In ‘Some Dreamers of the Golden Dream’ she writes of a housewife being tried for the murder of her husband, whose guilt or innocence has divided the State. In ‘John Wayne: A Love Song’ she elevates Wayne to god-like status, picturing him living in

A place where a man could move free, could make his own code and live by it; a world, in which, if a man did what he had to do, he could one day take the girl and go riding through the draw and find himself home free…there at the bend in the bright river, the cottonwoods shimmering in the early morning sun.
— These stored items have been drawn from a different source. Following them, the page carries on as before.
(* ===== verification/Embed.v ===== *)
(** * Embed: the program around the server ([api.cpp], [bindings.cpp])

    A Python program runs [RunServer] on one thread while others call
    [PushToBacklog] and [StopServer]. These find the server through two global
    pointers that [RunServer] sets to its local variables. A pointer is the
    number of a run; an object is alive while the frame of its run is on the
    stack. At most one run is ("only one server runs per process"). Nothing
    orders the calls with the run: a call tests its pointer in one step and
    uses it in a later one. *)
From Stdlib Require Import QArith.
From S2P Require Import Prelude Text Float64 Time Types Bindings Metrics Backlog ColumnDict Http Config Sqlite.
From S2P Require Import Database Writer Migrations Reader Tasks FileHarvester Handlers Process Api Main.

Section embed.
Context `{Sqlite} `{JsonLib} `{IterationOrder} `{DateLib} (kVersion : string).

(** ** State *)

(** Where a run stands: before [g_backlog] is set, before [g_server] is set, in
    [Run], and in the teardown. *)
Inductive stage := Prepared | Published | Announced | Closing.
#[global] Instance stage_eq_dec : EqDecision stage.
Proof. solve_decision. Defined.
(** The frame of [RunServer]: the configuration and the server it holds. *)
Record frame := {
  fr_id : nat; fr_stage : stage; fr_env : environment; fr_cfg : Config; fr_process : process }.
(** A call of another thread that has found its pointer set. *)
Inductive call := PushCall (entry : json) | StopCall.
(** [em_calls] are the calls between their test and their use, each with the
    run whose object the test found. *)
Record embedding := {
  em_next : nat; em_frame : option frame; g_backlog : option nat; g_server : option nat;
  em_calls : list (call * nat) }.
Definition embedding_init : embedding :=
  {| em_next := 0; em_frame := None; g_backlog := None; g_server := None; em_calls := [] |}.

Definition set_frame (f : option frame) (st : embedding) : embedding :=
  {| em_next := em_next st; em_frame := f; g_backlog := g_backlog st; g_server := g_server st;
     em_calls := em_calls st |}.
Definition set_calls (calls : list (call * nat)) (st : embedding) : embedding :=
  {| em_next := em_next st; em_frame := em_frame st; g_backlog := g_backlog st; g_server := g_server st;
     em_calls := calls |}.
Definition at_stage (s : stage) (f : frame) : frame :=
  {| fr_id := fr_id f; fr_stage := s; fr_env := fr_env f; fr_cfg := fr_cfg f; fr_process := fr_process f |}.
Definition with_process (p : process) (f : frame) : frame :=
  {| fr_id := fr_id f; fr_stage := fr_stage f; fr_env := fr_env f; fr_cfg := fr_cfg f; fr_process := p |}.

(** ** The calls *)

(** The use of a pointer: a null one and the object of a run whose frame is
    gone must not be used. *)
Definition deref (name : string) (ptr : option nat) (use : process → result process) (st : embedding) :
    result embedding :=
  match ptr, em_frame st with
  | Some k, Some f =>
      if decide (fr_id f = k) then p ← use (fr_process f); Ok (set_frame (Some (with_process p f)) st)
      else Throw (UndefinedBehaviour name)
  | _, _ => Throw (UndefinedBehaviour name)
  end.
(** The test. *)
Definition tested (c : call) (st : embedding) : option nat :=
  match c with PushCall _ => g_backlog st | StopCall => g_server st end.
(** [g_backlog->Add] and [g_server->Stop]. *)
Definition pointer_name (c : call) : string :=
  match c with PushCall _ => "g_backlog" | StopCall => "g_server" end.
Definition called (c : call) (now : Z) (p : process) : result process :=
  match c with PushCall entry => Ingest entry now p | StopCall => Ok (Server_Stop p) end.
Definition use_call (c : call) (now : Z) (ptr : option nat) (st : embedding) : result embedding :=
  deref (pointer_name c) ptr (called c now) st.
(** A call that nothing comes in between of. *)
Definition through (c : call) (now : Z) (st : embedding) : result embedding :=
  match tested c st with None => Ok st | Some k => use_call c now (Some k) st end.
Definition PushToBacklog (entry : json) (now : Z) (st : embedding) : result embedding :=
  through (PushCall entry) now st.
Definition StopServer (st : embedding) : result embedding := through StopCall 0 st.
(** [push_to_backlog] of the bindings: the dict is converted first. *)
Definition push_to_backlog (log : py_value) (now : Z) (st : embedding) : result embedding :=
  entry ← PyObjectToJson log; PushToBacklog entry now st.

(** The other entries of the module, with their default arguments. *)
Definition py_run_server (env : environment) (config_path : string) : result unit → Prop :=
  λ r, ∃ last, RunServer kVersion env config_path last r.
Definition py_rollout (env : environment) (config_path : string) (start_version : option Z) : result unit :=
  run_rollout env config_path (default (-1)%Z start_version).
Definition py_rollback (env : environment) (config_path : string) (version : Z) (force : option bool) : result unit :=
  run_rollback env config_path version (default false force).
Didion has a little less patience with Joan Baez and her school for ‘non-violent’ thought or for the Center for the Study of Democratic Institutions, a private club where celebrities and politicians come together to debate key issues of the day. In these essays she perfectly captures that innate sense of self-delusion, while at the same time trying to understand what it is these people are trying to achieve.

In all the essays, the prose is beautiful and the writing whip-smart and lucid. Didion has a great skill for honing in on the nugget of truth at the centre of a story

San Bernardino, a place where little is bright or graceful, where it is routine to misplace the future and easy to start looking for it in bed.

She also has a great journalistic ability to be accepted by her subjects, to blend in and become their friend in order to get a better story.

My only advantage as a reporter is that I am so physically small, so temperamentally unobtrusive, and so neurotically inarticulate that people tend to forget that my presence runs counter to their best interests. And it always does. That is one last thing to remember: writers are always selling somebody out.

Some readers may take issue with the fact that Didion is always reminding us of her role as the writer. She inserts herself into any story, whether her presence is warranted or not. An essay on writing in notebooks feels throwaway and at times the distinction between memoir and journalism blurs into a touch of self-absorption. She pulls it back though with one of only a few pieces not set in California, the masterly essay ‘Goodbye to all that’ which explores her time as a young writer in New York. In this essay, her trademark self-reflection is a strength, bringing to life that universal feeling of awe and excitement when you are at the start of your adult life.

One of the mixed blessings of being twenty and twenty-one and even twenty-three is the conviction that nothing like this, all evidence to the contrary notwithstanding, has ever happened to anyone before

It’s a fabulous piece of writing that captures both an era and a personal experience and then makes it a universal one, taking the romance of writing and the romance of youth and crystallising it into an emotion that we can all relate to.

The subject matter of Slouching Towards Bethlehem may have dated but the writing in these essays is timeless. Didion presents a very particular era, one that we have a tendency to idealise and asks us to look deeper, through the lens of her first-person experience.